Design and Implementation of a Low-Cost Device to Monitor the Real-Time Presence of CO and CO2 in Ambient Air and Prediction of its Pollution Level using TinyML
摘要
In recent times, the air pollution rates are radically expanding over all the nations and requires a financially effective solution. This paper leverages Internet of Things (IoT) technology to develop a cutting-edge air quality monitoring system which can lead to a concise monitoring device manufacturing process. The system features a network of low-cost, portable gas sensors used to measure pollutants like carbon monoxide (CO) in addition to carbon dioxide (CO2) levels in order to check their concentrations within the safe range in the surrounding air.

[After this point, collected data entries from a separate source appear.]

(** The leading decimal digits of [s] and what follows them. *)
Fixpoint span_digits (s : jsstring) : jsstring * jsstring :=
  match s with
  | [] => ([], [])
  | c :: s' =>
      if is_digit c
      then let (ds, rest) := span_digits s' in (c :: ds, rest)
      else ([], s)
  end.

(** The value of a run of decimal digits. *)
Definition digits_value (ds : jsstring) : N :=
  fold_left (fun acc c => (10 * acc + (c - 48))%N) ds 0%N.

(** ExponentPart: [e] or [E], an optional sign, at least one digit.
    Anything else is not part of the literal and counts as exponent 0. *)
Definition parse_exponent (s : jsstring) : Z :=
  match s with
  | c :: s1 =>
      if ((c =? 101) || (c =? 69))%N then
        let (neg, s2) :=
          match s1 with
          | d :: s2 =>
              if (d =? 45)%N then (true, s2)
              else if (d =? 43)%N then (false, s2)
              else (false, s1)
          | [] => (false, s1)
          end in
        match fst (span_digits s2) with
        | [] => 0%Z
        | ds => if neg then (- Z.of_N (digits_value ds))%Z
                else Z.of_N (digits_value ds)
        end
      else 0%Z
  | [] => 0%Z
  end.

(** StrUnsignedDecimalLiteral: [Infinity], or digits with an optional
    fraction (at least one digit on either side of the point) and an
    optional exponent.  The longest such prefix is read. *)
Definition parse_unsigned (neg : bool) (s : jsstring) : number :=
  if startsWith s (lit "Infinity") then Infinity neg
  else
    let (ints, r1) := span_digits s in
    let (fracs, r2) :=
      match r1 with
      | c :: r1' => if (c =? 46)%N then span_digits r1' else ([], r1)
      | [] => ([], r1)
      end in
    match ints ++ fracs with
    | [] => NaN
    | ds =>
        Decimal neg (digits_value ds)
                (parse_exponent r2 - Z.of_nat (List.length fracs))
    end.

(** [parseFloat(s)]: leading white space is skipped, then an optional
    sign and an unsigned literal; no literal gives [NaN]. *)
Definition parseFloat (s : jsstring) : number :=
  match trimStart s with
  | c :: s' =>
      if (c =? 45)%N then parse_unsigned true s'
      else if (c =? 43)%N then parse_unsigned false s'
      else parse_unsigned false (c :: s')
  | [] => NaN
  end.

End JS.

Import JS.

Local Open Scope list_scope.

(* ================================================================== *)
(** ** The data of the component *)
(* ================================================================== *)

(** A [File] handed over by the file input.  [dataURL] is what a
    [FileReader] reports in [reader.result] once [readAsDataURL] has
    finished ([None] when the read failed and the result is [null]). *)
Module File.
Record t : Type := mk {
  name : jsstring;
  type : jsstring;
  size : N;
  dataURL : option jsstring
}.
End File.

(** The [formData] state object. *)
Record FormData : Type := mkFormData {
  name : jsstring;
  phone : jsstring;
  location : jsstring;
  type : jsstring;
  pricePerSlot : jsstring;
  description : jsstring;
  operatingStartTime : jsstring;
  operatingEndTime : jsstring
}.

(** The [turf] prop in edit mode: the stored entity.  A field the backend
    left out is [None]; a numeric price is kept as its decimal text, which
    is what [parseFloat] reads of it. *)
Module Turf.
Record t : Type := mk {
  id : N;
  name : option jsstring;
  phone : option jsstring;
  location : option jsstring;
  type : option jsstring;
  pricePerSlot : option jsstring;
  description : option jsstring;
  operatingStartTime : option jsstring;
  operatingEndTime : option jsstring;
  imageUrls : option (list jsstring)
}.
End Turf.

(** The [user] of the auth context. *)
Record User : Type := mkUser { userId : N }.

(** The props and surroundings of one component instance: the turf being
    edited (absent in create mode), the signed-in user (absent while the
    auth context has none) and the build-time [VITE_API_URL]. *)
Record Props : Type := mkProps {
  turf : option Turf.t;
  user : option User;
  VITE_API_URL : option jsstring
}.

(** The state hooks of the component. *)
Record State : Type := mkState {
  formData : FormData;
  error : jsstring;
  loading : bool;
  imageFiles : list File.t;
  existingImages : list jsstring;
  imagePreviewUrls : list (option jsstring);
  uploadingImages : bool
}.

(** The object sent to the turf service: [{...formData, imageUrls}] with
    [ownerId] added on create. *)
Record Payload : Type := mkPayload {
  fields : FormData;
  ownerId : option N;
  imageUrls : list jsstring
}.

(** One entry of [response.data.files]. *)
Record UploadedFile : Type := mkUploadedFile { fileUrl : jsstring }.

(** [response.data] of the upload endpoint. *)
Record UploadResponse : Type := mkUploadResponse { files : list UploadedFile }.

(** A thrown error object: its [message] and, for an HTTP failure,
    [err.response?.data?.error] ([None] when that chain is [undefined]). *)
Record Error : Type := mkError {
  message : jsstring;
  response_data_error : option jsstring
}.

(** How an awaited promise settles.  For the upload, [Rejected] also
    stands for a response without the [files] array: reading it throws
    inside the same [try]. *)
Inductive settled (A : Type) : Type :=
| Resolved (a : A)
| Rejected (err : Error).
Arguments Resolved {A} a.
Arguments Rejected {A} err.

(** The collaborators the component awaits: [api.post] on the upload
    endpoint and the two [turfService] calls. *)
Record Collaborators : Type := mkCollaborators {
  api_post : jsstring -> list File.t -> settled UploadResponse;
  updateTurf : N -> Payload -> settled unit;
  createTurf : Payload -> settled unit
}.

(** What the component does to the outside, in the order it does it.
    [SetError] records each call of the [error] setter (only the last one
    of a handler run is left in the state). *)
Inductive event : Type :=
| SetError (msg : jsstring)
| ApiPost (url : jsstring) (batch : list File.t)
| UpdateTurf (id : N) (payload : Payload)
| CreateTurf (payload : Payload)
| Alert (msg : jsstring)
| OnSuccess
| ReadAsDataURL (file : File.t)
| ClearInput.

(* ================================================================== *)
(** ** A monad for handlers: state, trace and exceptions *)
(* ================================================================== *)

Inductive completion (A : Type) : Type :=
| Normal (a : A)
| Throw (err : Error).
Arguments Normal {A} a.
Arguments Throw {A} err.

Record Machine : Type := mkMachine {
  state : State;
  trace : list event
}.

Definition M (A : Type) : Type := Machine -> completion A * Machine.

Definition ret {A} (a : A) : M A := fun m => (Normal a, m).

Definition bind {A B} (c : M A) (k : A -> M B) : M B :=
  fun m =>
    match c m with
    | (Normal a, m') => k a m'
    | (Throw err, m') => (Throw err, m')
    end.

Definition throw {A} (err : Error) : M A := fun m => (Throw err, m).

(** [try { body } catch (err) { handler } finally { finalizer }] *)
Definition try_catch_finally {A} (body : M A) (handler : Error -> M A)
    (finalizer : M unit) : M A :=
  fun m =>
    let (r, m1) :=
      match body m with
      | (Normal a, m') => (Normal a, m')
      | (Throw err, m') => handler err m'
      end in
    match finalizer m1 with
    | (Normal _, m2) => (r, m2)
    | (Throw err, m2) => (Throw err, m2)
    end.

Definition modify (f : State -> State) : M unit :=
  fun m => (Normal tt, mkMachine (f (state m)) (trace m)).

Definition emit (e : event) : M unit :=
  fun m => (Normal tt, mkMachine (state m) (trace m ++ [e])).

(** [await promise] *)
Definition await {A} (p : settled A) : M A :=
  match p with
  | Resolved a => ret a
  | Rejected err => throw err
  end.

Declare Scope handler_scope.
Delimit Scope handler_scope with handler.
Notation "x <- c ;; k" := (bind c (fun x => k))
  (at level 61, c at next level, right associativity) : handler_scope.
Notation "c ;; k" := (bind c (fun _ => k))
  (at level 61, right associativity) : handler_scope.
Local Open Scope handler_scope.

(** A handler run on its own, from a state and an empty trace. *)
Definition run {A} (c : M A) (s : State) : completion A * Machine :=
  c (mkMachine s []).

(** The state setters. *)
Definition with_error (v : jsstring) (s : State) : State :=
  mkState (formData s) v (loading s) (imageFiles s) (existingImages s)
          (imagePreviewUrls s) (uploadingImages s).
Definition with_loading (v : bool) (s : State) : State :=
  mkState (formData s) (error s) v (imageFiles s) (existingImages s)
          (imagePreviewUrls s) (uploadingImages s).
Definition with_imageFiles (v : list File.t) (s : State) : State :=
  mkState (formData s) (error s) (loading s) v (existingImages s)
          (imagePreviewUrls s) (uploadingImages s).
Definition with_existingImages (v : list jsstring) (s : State) : State :=
  mkState (formData s) (error s) (loading s) (imageFiles s) v
          (imagePreviewUrls s) (uploadingImages s).
Definition with_imagePreviewUrls (v : list (option jsstring)) (s : State) : State :=
  mkState (formData s) (error s) (loading s) (imageFiles s) (existingImages s)
          v (uploadingImages s).
Definition with_uploadingImages (v : bool) (s : State) : State :=
  mkState (formData s) (error s) (loading s) (imageFiles s) (existingImages s)
          (imagePreviewUrls s) v.
Definition with_formData (v : FormData) (s : State) : State :=
  mkState v (error s) (loading s) (imageFiles s) (existingImages s)
          (imagePreviewUrls s) (uploadingImages s).

Definition setError (msg : jsstring) : M unit :=
  emit (SetError msg) ;; modify (with_error msg).
Definition setLoading (v : bool) : M unit := modify (with_loading v).
Definition setUploadingImages (v : bool) : M unit := modify (with_uploadingImages v).
Definition setImageFiles (f : list File.t -> list File.t) : M unit :=
  modify (fun s => with_imageFiles (f (imageFiles s)) s).
Definition setExistingImages (f : list jsstring -> list jsstring) : M unit :=
  modify (fun s => with_existingImages (f (existingImages s)) s).
Definition setImagePreviewUrls
    (f : list (option jsstring) -> list (option jsstring)) : M unit :=
  modify (fun s => with_imagePreviewUrls (f (imagePreviewUrls s)) s).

A display is connected to the setup, which makes the system more convenient in terms of live data visualization and air quality tracking. The IoT module which consists of ESP32 microcontroller enables real-time data transmission to a cloud-based platform, which is used by advanced analytics and machine learning algorithms to provide predictions based on the dataset acquired. Our set-up offers high-resolution data for targeted interventions in a scalable and cost-effective deployment which can be integrated with smart city infrastructures. By demonstrating the effectiveness of IoT-based air quality monitoring, the proposed set-up will be able to optimize pollution mitigation strategies in metropolitan cities.